Lemma encode_step_ok cap s ss :
  zlen input + zlen input / 255 + 16 <= cap -> encoding cap s ss -> s.(enc_ip) < mflimit ->
  encode_step input mflimit matchlimit s = Some None \/
  exists s' q, encode_step input mflimit matchlimit s = Some (Some s') /\ encoding cap s' (ss ++ [q]) /\
    s.(enc_anchor) + 4 <= s'.(enc_anchor).
Proof using Hin Hlen.
  intros Hc [Et [Ea Ei] Ef Eo Ec Ek Ev Er _] Hi. unfold encode_step.
  destruct (find_match_ok (search_fuel input) (enc_table s) (enc_ip s) 1 (Z.shiftl 1 6)) as (r & t & -> & Ht & K); try done; try lia.
  { unfold search_fuel, zlen in *. change (1 =? 0) with false. cbn iota. lia. }
  destruct r as [[[p c] off] |]; [| by left]. right. destruct (K p c off eq_refl) as (Hp & Hc0 & -> & Ho & A). clear K. unfold MFLIMIT, LAST_LITERALS, MIN_MATCH in *.
  destruct (extend_back_ok (length input) (enc_anchor s) p c 4) as (k & -> & K1 & K2 & A'); try (unfold zlen in *; lia); [exact A |].
  set (i := p - k) in *.
  destruct (extend_forward_ok (length input) i (c - k) (zlen input - 5) 4) as (len & Ef' & L1 & L2 & A2); try (unfold zlen in *; lia).
  { intros j Hj. apply A'. lia. }
  replace (c - k) with (i - (p - c)) in A2 by lia.
  destruct (sequence_extends (enc_anchor s) i (p - c) len) as (Ll & Qok & Qv); try lia; [exact A2 |].
  set (off := p - c) in *. rewrite <- Ev in Qok, Qv. set (q := mk_sequence _ off len) in *.
  assert (R : enc_op s + zlen (sequence_bytes q) <= i + len + (i + len) / 255).
  { pose proof (sequence_room (literals q) off len (enc_op s) (enc_anchor s) ltac:(lia) ltac:(lia) ltac:(lia) Er) as R.
    cbn [literals q] in R. rewrite Ll in R. by replace (enc_anchor s + (i - enc_anchor s) + len) with (i + len) in R by lia. }
  assert (Rc : enc_op s + zlen (sequence_bytes q) <= cap).
  { pose proof (Z.div_le_mono (i + len) (zlen input) 255 ltac:(lia) ltac:(lia)). lia. }
  rewrite Eo in Rc. rewrite <- Ec in Rc.
  destruct (emit_sequence_ok (enc_output s) _ (enc_anchor s) i off len Ef ltac:(lia) ltac:(lia) ltac:(lia) ltac:(lia) Rc)
    as (out1 & op1 & out2 & E1 & E2 & L & F2).
  fold q in E2, F2. rewrite Eo, E1, Ef', E2.
  assert (En : forall t' ip', table_ok t' -> i + len <= ip' <= zlen input ->
    encoding cap (mk_encoder t' ip' (i + len) out2 (zlen (flat_map sequence_bytes ss ++ sequence_bytes q))) (ss ++ [q])).
  { intros t' ip' Ht' Hip'. split; cbn [enc_table enc_ip enc_anchor enc_output enc_op]; try done; try lia.
    all: rewrite ?flat_map_app; cbn [flat_map]; rewrite ?app_nil_r; try done.
    - by apply sequences_ok_snoc.
    - by rewrite foldl_app.
    - rewrite zlen_app, <- Eo. exact R.
    - unfold ends_early. rewrite last_snoc. change (match_len q) with len. lia. }
  destruct (Z.ltb_spec (i + len) (zlen input - 12)).
  - destruct (read_u32_le_some input (i + len)) as [w ->]; [lia | lia |]. destruct (table_set t w (i + len) Ht) as (t' & -> & Ht').
    eexists _, q. split_and!; [reflexivity | apply En; [done | lia] | cbn; lia].
  - eexists _, q. split_and!; [reflexivity | apply En; [done | lia] | cbn; lia].
Qed.

Lemma encode_loop_ok fuel cap s ss :
  zlen input + zlen input / 255 + 16 <= cap -> encoding cap s ss -> zlen input - s.(enc_anchor) <= Z.of_nat fuel ->
  exists s' ss', encode_loop fuel input mflimit matchlimit s = Some s' /\ encoding cap s' ss'.
Proof using Hin Hlen.
  intros Hc. revert s ss. induction fuel as [| fuel IH]; intros s ss E Hf; cbn [encode_loop];
    destruct (Z.ltb_spec (enc_ip s) mflimit) as [G | G]; try (by exists s, ss).
  - destruct E as [_ [? ?] _ _ _ _ _ _ _]. unfold MFLIMIT in *. lia.
  - destruct (encode_step_ok cap s ss Hc E G) as [-> | (s' & q & -> & E' & A)]; [by exists s, ss |]. apply (IH s' (ss ++ [q]) E'). lia.
Qed.
End Encode.

Lemma max_len_value n : 0 <= n < 2 ^ 63 -> lz4_max_compressed_len n = n + n / 255 + 16.
Proof.
  intros H. unfold lz4_max_compressed_len. assert (0 <= n / 255 <= n) by (split; [apply Z.div_pos; lia | apply Z.div_le_upper_bound; lia]).
  rewrite (wrap_small 64 (n + n / 255)) by (unfold is_u; lia). apply wrap_small. unfold is_u.
  assert (n / 255 < 2 ^ 60) by (apply Z.div_lt_upper_bound; lia). lia.
Qed.

(** What the encoder leaves: a block of the input, within the bound. *)
Definition encodes (input output : list Z) (r : option (Result Z CompressError * list Z)) (b : Block) : Prop :=
  exists output', r = Some (Ok (zlen (block_bytes b)), output') /\ zlen output' = zlen output /\ filled output' (block_bytes b) /\
    block_ok b /\ block_value b = input /\ ends_early b.(sequences) (zlen b.(trailing)) /\
    zlen (block_bytes b) <= zlen input + zlen input / 255 + 16.

Lemma emit_tail_block input output ss anchor out :
  Forall (is_u 8) input -> zlen input + zlen input / 255 + 16 <= zlen output -> 0 <= anchor <= zlen input ->
  sequences_ok [] ss -> foldl sequence_value [] ss = take (Z.to_nat anchor) input -> ends_early ss (zlen input - anchor) ->
  zlen (flat_map sequence_bytes ss) <= anchor + anchor / 255 -> filled out (flat_map sequence_bytes ss) -> zlen out = zlen output ->
  exists b, encodes input output (emit_last_literals input anchor out (zlen (flat_map sequence_bytes ss))) b.
Proof.
  intros B C Ha Hs Hv He Hr Hf Ho. set (lits := drop (Z.to_nat anchor) input).
  assert (Hn : zlen lits = zlen input - anchor) by (subst lits; unfold zlen in *; rewrite length_drop; lia).
  assert (D : anchor / 255 + (zlen input - anchor) / 255 <= zlen input / 255) by (Z.to_euclidean_division_equations; lia).
  destruct (emit_last_literals_ok input anchor out _ Hf Ha ltac:(lia)) as (out2 & E2 & O2 & F2). fold lits in E2, F2.
  exists (mk_block ss 0 lits), out2. rewrite block_bytes_eq. cbn [sequences last_nibble trailing]. split_and!; [done | lia | done | | | by rewrite Hn |].
  - split; cbn [sequences last_nibble trailing]; [done | by unfold is_u | apply Forall_drop, B].
  - unfold block_value. cbn [sequences trailing]. rewrite Hv. apply take_drop.
  - rewrite zlen_app. unfold last_bytes. rewrite zlen_cons, zlen_app, Hn. unfold extended. destruct (Z.leb_spec 15 (zlen input - anchor)).
    + rewrite zlen_extension by lia. pose proof (Z.div_le_mono (zlen input - anchor - 15) (zlen input - anchor) 255 ltac:(lia) ltac:(lia)). lia.
    + change (zlen []) with 0. pose proof (Z.div_pos (zlen input - anchor) 255 ltac:(lia) ltac:(lia)). lia.
Qed.

(** The encoder writes a block of its input. *)
Lemma lz4_encode_block input output :
  Forall (is_u 8) input -> zlen input < 2 ^ 63 -> lz4_max_compressed_len (zlen input) <= zlen output ->
  exists b, encodes input output (lz4_encode input output) b.
Proof.
  intros B L C. pose proof (zlen_nonneg input). rewrite max_len_value in C by lia.
  unfold lz4_encode. rewrite max_len_value, (proj2 (Z.ltb_ge _ _)) by lia.
  destruct (Z.ltb_spec (zlen input) (MFLIMIT + MIN_MATCH)) as [G | G].
  { apply (emit_tail_block input output [] 0); try done; try lia. apply filled_nil. }
  unfold MFLIMIT, MIN_MATCH in G. destruct (read_u32_le_some input 0) as [w ->]; [lia | lia |].
  destruct (table_set (replicate (Z.to_nat HASH_SIZE) U16_MAX) w 0) as (t & Et & Ht).
  { split; [by rewrite zlen_replicate | by apply Forall_replicate]. }
  change (wrap 16 0) with 0 in Et. rewrite Et.
  destruct (encode_loop_ok input B L (length input) (zlen output) (mk_encoder t 1 0 output 0) []) as (s & ss & -> & E).
  - lia.
  - split; cbn; try done; try lia. apply filled_nil.
  - cbn. unfold zlen. lia.
  - destruct E as [_ ? ? Eo ? ? ? Er ?]. rewrite Eo in *. apply emit_tail_block; try done. lia.
Qed.

(** * Properties of the codec *)

(** C7: For every input, however long, and every buffer: the encoder returns.
    A buffer below [lz4_max_compressed_len] is refused untouched; any other
    receives a well-formed LZ4 block that denotes the input, obeys the format's
    rules for the end of a block and is no longer than that bound. *)
Theorem lz4_encode_correct input output :
  Forall (is_u 8) input -> zlen input < 2 ^ 63 ->
  if zlen output <? lz4_max_compressed_len (zlen input)
  then lz4_encode input output = Some (Err OutputTooSmall, output)
  else exists b n output', lz4_encode input output = Some (Ok n, output') /\ length output' = length output /\
    take (Z.to_nat n) output' = block_bytes b /\ block_ok b /\ block_value b = input /\
    ends_early b.(sequences) (zlen b.(trailing)) /\ n <= lz4_max_compressed_len (zlen input).
Proof.
  intros B L. destruct (Z.ltb_spec (zlen output) (lz4_max_compressed_len (zlen input))) as [G | G].
  - unfold lz4_encode. by rewrite (proj2 (Z.ltb_lt _ _)) by lia.
  - destruct (lz4_encode_block input output B L G) as (b & output' & E & Lo & F & Ok_ & V & Ee & Lb).
    exists b, (zlen (block_bytes b)), output'. rewrite max_len_value by (pose proof (zlen_nonneg input); lia).
    split_and!; try done; [unfold zlen in *; lia |]. unfold zlen. rewrite Nat2Z.id. by apply filled_take.
Qed.

(** C8: For every input of bytes below 2^54 of them, decoding what the encoder
    wrote gives the input back, into any buffer that can hold it, and writes
    nothing after it. *)
Theorem lz4_roundtrip input output buf :
  Forall (is_u 8) input -> zlen input < 2 ^ 54 -> lz4_max_compressed_len (zlen input) <= zlen output ->
  zlen input <= zlen buf < 2 ^ 63 ->
  exists n output' buf', lz4_encode input output = Some (Ok n, output') /\
    lz4_decode (take (Z.to_nat n) output') buf = Some (Ok (zlen input), buf') /\ buf' = input ++ drop (length input) buf.
Proof.
  intros B L C D. destruct (lz4_encode_block input output B ltac:(lia) C) as (b & output' & E & Lo & F & Ok_ & V & _ & Lb).
  exists (zlen (block_bytes b)), output'. unfold zlen at 2. rewrite Nat2Z.id. rewrite (proj1 (filled_take _ _) F).
  pose proof (zlen_nonneg input). assert (zlen (block_bytes b) < 2 ^ 55).
  { assert (zlen input / 255 < 2 ^ 53) by (apply Z.div_lt_upper_bound; lia). lia. }
  pose proof (lz4_decode_block b buf Ok_ ltac:(done) ltac:(lia)) as X. rewrite V in X. rewrite (proj2 (Z.ltb_ge _ _)) in X by lia.
  destruct X as (buf' & X & Lv & [rest Fv] & Dv). exists buf'. split_and!; [done | done |].
  rewrite Fv in Dv |- *. rewrite drop_app_length in Dv. by rewrite Dv.
Qed.

(** The decoder never panics and always returns, whatever the bytes.  It
    accepts exactly the well-formed LZ4 blocks whose value fits the buffer, and
    what it accepts it decodes to that value; the buffer keeps its length. *)
Lemma lz4_decode_exact input output :
  Forall (is_u 8) input -> zlen input < 2 ^ 55 -> zlen output < 2 ^ 63 ->
  (exists r output', lz4_decode input output = Some (r, output') /\ length output' = length output) /\
  (forall v, (exists output', lz4_decode input output = Some (Ok (zlen v), output') /\ take (length v) output' = v) <->
             (exists b, block_ok b /\ block_bytes b = input /\ block_value b = v /\ zlen v <= zlen output)).
Proof.
  intros B L Lo.
  assert (K : forall b, block_ok b -> block_bytes b = input -> zlen (block_value b) <= zlen output -> exists output',
    lz4_decode input output = Some (Ok (zlen (block_value b)), output') /\ length output' = length output /\ take (length (block_value b)) output' = block_value b).
  { intros b Hb <- Hv. pose proof (lz4_decode_block b output Hb L Lo) as X. rewrite (proj2 (Z.ltb_ge _ _)) in X by lia.
    destruct X as (o & X & Lx & Fx & _). exists o. split_and!; [done | unfold zlen in Lx; lia | by apply filled_take]. }
  split.
  - destruct (lz4_decode_cases input output B L Lo) as [(e & o & X & Lx) | (b & -> & Hb & Hv)].
    + exists (Err e), o. unfold zlen in Lx. split; [done | lia].
    + destruct (K b Hb eq_refl Hv) as (o & X & Lx & _). eauto.
  - intros v. split.
    + intros (o & X & T). destruct (lz4_decode_cases input output B L Lo) as [(e & o' & X' & _) | (b & -> & Hb & Hv)]; [congruence |].
      exists b. destruct (K b Hb eq_refl Hv) as (o' & X' & _ & T'). rewrite X in X'. injection X' as X1 <-.
      assert (length v = length (block_value b)) as E by (unfold zlen in X1; lia). rewrite E, T' in T. rewrite <- T. done.
    + intros (b & Hb & E & <- & Hv). destruct (K b Hb E Hv) as (o & X & _ & T). eauto.
Qed.

(** [test_helpers::roundtrip] returns its input. *)
Lemma roundtrip_identity input : Forall (is_u 8) input -> zlen input < 2 ^ 54 -> roundtrip input = Some (Ok input).
Proof.
  intros B L. unfold roundtrip. set (m := lz4_max_compressed_len (zlen input)). pose proof (zlen_nonneg input).
  assert (0 <= m) by (subst m; rewrite max_len_value by lia; pose proof (Z.div_pos (zlen input) 255 ltac:(lia) ltac:(lia)); lia).
  destruct (lz4_encode_block input (replicate (Z.to_nat m) 0) B ltac:(lia)) as (b & o & -> & Lo & F & Ok_ & V & _ & Lb).
  { rewrite zlen_replicate. lia. }
  destruct F as [rest ->]. pose proof (slice_app [] (block_bytes b) rest) as S. cbn [app] in S. change (zlen []) with 0 in S. rewrite S.
  assert (zlen (block_bytes b) < 2 ^ 55).
  { assert (zlen input / 255 < 2 ^ 53) by (apply Z.div_lt_upper_bound; lia). lia. }
  pose proof (lz4_decode_block b (replicate (length input) 0) Ok_ ltac:(done)) as X. rewrite zlen_replicate, V in X. fold (zlen input) in X.
  rewrite Z.ltb_irrefl in X. destruct (X ltac:(lia)) as (o' & -> & _ & F' & _). unfold zlen. rewrite Nat2Z.id. do 2 f_equal. by apply filled_take.
Qed.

◆ ◆ ◆ ◆ ◆ ◆ ◆

## Task requirements
Reproduce the entries above exactly, but only the lines between the line holding "destruct X as (buf'" and the line holding "[done | lia].", inclusive.

## Result for this task
  destruct X as (buf' & X & Lv & [rest Fv] & Dv). exists buf'. split_and!; [done | done |].
  rewrite Fv in Dv |- *. rewrite drop_app_length in Dv. by rewrite Dv.
Qed.

(** The decoder never panics and always returns, whatever the bytes.  It
    accepts exactly the well-formed LZ4 blocks whose value fits the buffer, and
    what it accepts it decodes to that value; the buffer keeps its length. *)
Lemma lz4_decode_exact input output :
  Forall (is_u 8) input -> zlen input < 2 ^ 55 -> zlen output < 2 ^ 63 ->
  (exists r output', lz4_decode input output = Some (r, output') /\ length output' = length output) /\
  (forall v, (exists output', lz4_decode input output = Some (Ok (zlen v), output') /\ take (length v) output' = v) <->
             (exists b, block_ok b /\ block_bytes b = input /\ block_value b = v /\ zlen v <= zlen output)).
Proof.
  intros B L Lo.
  assert (K : forall b, block_ok b -> block_bytes b = input -> zlen (block_value b) <= zlen output -> exists output',
    lz4_decode input output = Some (Ok (zlen (block_value b)), output') /\ length output' = length output /\ take (length (block_value b)) output' = block_value b).
  { intros b Hb <- Hv. pose proof (lz4_decode_block b output Hb L Lo) as X. rewrite (proj2 (Z.ltb_ge _ _)) in X by lia.
    destruct X as (o & X & Lx & Fx & _). exists o. split_and!; [done | unfold zlen in Lx; lia | by apply filled_take]. }
  split.
  - destruct (lz4_decode_cases input output B L Lo) as [(e & o & X & Lx) | (b & -> & Hb & Hv)].
    + exists (Err e), o. unfold zlen in Lx. split; [done | lia].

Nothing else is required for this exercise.